— Exercise objective —
Only lines that contain the string "Inductive" should be returned from the material below.

— Provided data —
(* ===== verification/FormState.v ===== *)
(** * FormState: the hooks of [FieldBuilderForm] and React's batching

    The component declares seven state hooks ([useState], lines 16-22 and
    104-109 of [FieldBuilderForm.js]).  A render reads all of them; a
    handler or an effect created by that render sees those values for as
    long as it runs, and each call of a setter is queued.  React applies the
    queue, in call order, before the next render.

    The record [Hooks] is the state, [update] the queued setter calls,
    [commit] the application of a queue.  The text hooks and the flag hook
    are polymorphic in the type of their values: the component stores
    strings and a boolean there ([State]), but the draft loader stores
    whatever the parsed draft holds, so file [Effects] instantiates the same
    definitions at JSON values.

    Handlers are scripts in the [writer] monad of the calls defined
    here: a setter call, or a call of [FieldService.saveField] with the
    setter calls of its [finally] callback. *)

From S2P Require Import Prelude FieldService.

#[local] Set Warnings "-clear-no-such-hyp".

(** ** State *)

(** The shape shared by the draft object (lines 38-43) and by the value of
    the [initialData] hook (lines 104-109 and 116-121). *)
Record FormData : Type := mkFormData {
  fd_label : string;
  fd_choices : string;
  fd_defaultValue : string;
  fd_displayAlpha : bool
}.

#[export] Instance FormData_eq_dec : EqDecision FormData.
Proof. solve_decision. Defined.

(** The seven hooks.  [T] is the type of the values of the three text
    hooks, [B] of the order flag. *)
Record Hooks (T B : Type) : Type := mkHooks {
  label : T;
  choices : T;
  defaultValue : T;
  displayAlpha : B;
  validationErrors : list string;
  isLoading : bool;
  initialData : FormData
}.

Arguments mkHooks {T B} _ _ _ _ _ _ _.
Arguments label {T B} _.
Arguments choices {T B} _.
Arguments defaultValue {T B} _.
Arguments displayAlpha {T B} _.
Arguments validationErrors {T B} _.
Arguments isLoading {T B} _.
Arguments initialData {T B} _.

(** The state of the component between events. *)
Definition State : Type := Hooks string bool.

#[export] Instance Hooks_eq_dec `{EqDecision T, EqDecision B} :
  EqDecision (Hooks T B).
Proof. solve_decision. Defined.

(** The arguments of the seven [useState] calls. *)
Definition initialState : State := {|
  label := "";
  choices := "";
  defaultValue := "";
  displayAlpha := true;
  validationErrors := [];
  isLoading := false;
  initialData := {|
    fd_label := "";
    fd_choices := "";
    fd_defaultValue := "";
    fd_displayAlpha := true
  |}
|}.

(** ** Setter calls *)

(** One constructor per setter returned by [useState]. *)
Inductive update (T B : Type) : Type :=
| SetLabel (v : T)
| SetChoices (v : T)
| SetDefaultValue (v : T)
| SetDisplayAlpha (v : B)
| SetValidationErrors (v : list string)
| SetIsLoading (v : bool)
| SetInitialData (v : FormData).

Arguments SetLabel {T B} v.
Arguments SetChoices {T B} v.
Arguments SetDefaultValue {T B} v.
Arguments SetDisplayAlpha {T B} v.
Arguments SetValidationErrors {T B} v.
Arguments SetIsLoading {T B} v.
Arguments SetInitialData {T B} v.

#[export] Instance update_eq_dec `{EqDecision T, EqDecision B} :
  EqDecision (update T B).
Proof. solve_decision. Defined.

(** A setter called with a value replaces the value of its hook. *)
Definition apply_update {T B} (s : Hooks T B) (u : update T B) : Hooks T B :=
  match u with
  | SetLabel v =>
      mkHooks v (choices s) (defaultValue s) (displayAlpha s)
        (validationErrors s) (isLoading s) (initialData s)
  | SetChoices v =>
      mkHooks (label s) v (defaultValue s) (displayAlpha s)
        (validationErrors s) (isLoading s) (initialData s)
  | SetDefaultValue v =>
      mkHooks (label s) (choices s) v (displayAlpha s)
        (validationErrors s) (isLoading s) (initialData s)
  | SetDisplayAlpha v =>
      mkHooks (label s) (choices s) (defaultValue s) v
        (validationErrors s) (isLoading s) (initialData s)
  | SetValidationErrors v =>
      mkHooks (label s) (choices s) (defaultValue s) (displayAlpha s)
        v (isLoading s) (initialData s)
  | SetIsLoading v =>
      mkHooks (label s) (choices s) (defaultValue s) (displayAlpha s)
        (validationErrors s) v (initialData s)
  | SetInitialData v =>
      mkHooks (label s) (choices s) (defaultValue s) (displayAlpha s)
        (validationErrors s) (isLoading s) v
  end.

(** The queue of one batch applied in call order: the state of the next
    render. *)
Definition commit {T B} (s : Hooks T B) (us : list (update T B)) : Hooks T B :=
  foldl apply_update s us.

(** The values of a state mapped through [f] and [g]. *)
Definition hooks_map {T B T' B'} (f : T → T') (g : B → B')
    (s : Hooks T B) : Hooks T' B' :=
  mkHooks (f (label s)) (f (choices s)) (f (defaultValue s))
    (g (displayAlpha s)) (validationErrors s) (isLoading s) (initialData s).

Definition update_map {T B T' B'} (f : T → T') (g : B → B')
    (u : update T B) : update T' B' :=
  match u with
  | SetLabel v => SetLabel (f v)
  | SetChoices v => SetChoices (f v)
  | SetDefaultValue v => SetDefaultValue (f v)
  | SetDisplayAlpha v => SetDisplayAlpha (g v)
  | SetValidationErrors v => SetValidationErrors v
  | SetIsLoading v => SetIsLoading v
  | SetInitialData v => SetInitialData v
  end.

(** The four editable hooks as one object: the draft of line 38. *)
Definition fields (s : State) : FormData := {|
  fd_label := label s;
  fd_choices := choices s;
  fd_defaultValue := defaultValue s;
  fd_displayAlpha := displayAlpha s
|}.

(** Two states with the same four editable hooks.  The persist effect,
    validation and the data submitted do not tell them apart. *)
Definition same_fields (s1 s2 : State) : Prop := fields s1 = fields s2.

#[export] Instance same_fields_equiv : Equivalence same_fields.
Proof.
  unfold same_fields. split; [by intros ?|by intros ? ?|].
  intros ? ? ? ? ?. congruence.
Qed.

#[export] Instance fields_proper : Proper (same_fields ==> (=)) fields.
Proof. by intros ? ? ?. Qed.

(** ** Calls and scripts *)

(** What a handler can do besides computing: call a setter, or call
    [FieldService.saveField(data)] and attach a [finally] callback, given
    by the setter calls it makes. *)
Inductive call : Type :=
| SetState (u : update string bool)
| CallSaveField (data : SaveData) (finally : list (update string bool)).

#[export] Instance call_eq_dec : EqDecision call.
Proof. solve_decision. Defined.

(** A handler body. *)
Abbreviation script := (writer call).

(** The setters, as commands of a script. *)
Definition setLabel (v : string) : script unit :=
  tell (SetState (SetLabel v)).
Definition setChoices (v : string) : script unit :=
  tell (SetState (SetChoices v)).
Definition setDefaultValue (v : string) : script unit :=
  tell (SetState (SetDefaultValue v)).
Definition setDisplayAlpha (v : bool) : script unit :=
  tell (SetState (SetDisplayAlpha v)).
Definition setValidationErrors (v : list string) : script unit :=
  tell (SetState (SetValidationErrors v)).
Definition setIsLoading (v : bool) : script unit :=
  tell (SetState (SetIsLoading v)).
Definition setInitialData (v : FormData) : script unit :=
  tell (SetState (SetInitialData v)).

(** The setter calls of a log, in order. *)
Definition updates_of (log : list call) : list (update string bool) :=
  omap (λ a, match a with SetState u => Some u | _ => None end) log.

(** The service calls of a log, in order. *)
Definition calls_of (log : list call)
    : list (SaveData * list (update string bool)) :=
  omap (λ a, match a with CallSaveField d k => Some (d, k) | _ => None end)
    log.

(** The state after a handler has run against [s]. *)
Definition after {A} (s : State) (h : script A) : State :=
  commit s (updates_of (emitted h)).

(** ** [commit] *)

Section commit.
Context {T B : Type}.
Implicit Types (s : Hooks T B) (u : update T B) (us : list (update T B)).

Lemma commit_nil s : commit s [] = s.
Proof. done. Qed.

Lemma commit_cons s u us : commit s (u :: us) = commit (apply_update s u) us.
Proof. done. Qed.

Lemma commit_app s us1 us2 :
  commit s (us1 ++ us2) = commit (commit s us1) us2.
Proof. apply foldl_app. Qed.

Lemma commit_snoc s us u : commit s (us ++ [u]) = apply_update (commit s us) u.
Proof. by rewrite commit_app. Qed.

(** The same setter called twice: the second call wins. *)
Lemma apply_update_shadow s u1 u2 :
  match u1, u2 with
  | SetLabel _, SetLabel _ | SetChoices _, SetChoices _
  | SetDefaultValue _, SetDefaultValue _
  | SetDisplayAlpha _, SetDisplayAlpha _
  | SetValidationErrors _, SetValidationErrors _
  | SetIsLoading _, SetIsLoading _ | SetInitialData _, SetInitialData _ =>
      apply_update (apply_update s u1) u2 = apply_update s u2
  | _, _ => True
  end.
Proof. by destruct u1, u2. Qed.

(** Setting a hook to the value it has changes nothing. *)
Lemma hooks_eta s :
  mkHooks (label s) (choices s) (defaultValue s) (displayAlpha s)
    (validationErrors s) (isLoading s) (initialData s) = s.
Proof. by destruct s. Qed.

End commit.

(** [commit] commutes with a change of the type of values. *)
Lemma commit_hooks_map {T B T' B'} (f : T → T') (g : B → B')
    (s : Hooks T B) (us : list (update T B)) :
  commit (hooks_map f g s) (update_map f g <$> us)
  = hooks_map f g (commit s us).
Proof.
  revert s. induction us as [|u us IH]; intros s; [done|].
  rewrite fmap_cons, !commit_cons, <-IH. by destruct u.
Qed.

(** ** Logs *)

Lemma updates_of_app l1 l2 :
  updates_of (l1 ++ l2) = updates_of l1 ++ updates_of l2.
Proof. apply omap_app. Qed.

Lemma calls_of_app l1 l2 : calls_of (l1 ++ l2) = calls_of l1 ++ calls_of l2.
Proof. apply omap_app. Qed.

Lemma after_bind {A B} (s : State) (h : script A) (k : A → script B) :
  after s (h ≫= k) = commit (after s h) (updates_of (emitted (k (value h)))).
Proof. unfold after. by rewrite emitted_bind, updates_of_app, commit_app. Qed.

(** ** States with the same fields *)

Lemma same_fields_iff s1 s2 :
  same_fields s1 s2 ↔
  label s1 = label s2 ∧ choices s1 = choices s2 ∧
  defaultValue s1 = defaultValue s2 ∧ displayAlpha s1 = displayAlpha s2.
Proof.
  unfold same_fields, fields. split; [by intros [= ? ? ? ?]|].
  by intros (-> & -> & -> & ->).
Qed.

(** The three hooks that are not fields can be set freely. *)
Lemma same_fields_apply_update s u :
  match u with
  | SetValidationErrors _ | SetIsLoading _ | SetInitialData _ =>
      same_fields (apply_update s u) s
  | _ => True
  end.
Proof. by destruct u. Qed.

#[export] Hint Rewrite @commit_nil @commit_cons @commit_app updates_of_app
  calls_of_app : form_rw.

— Result of the exercise —
Inductive update (T B : Type) : Type :=
Inductive call : Type :=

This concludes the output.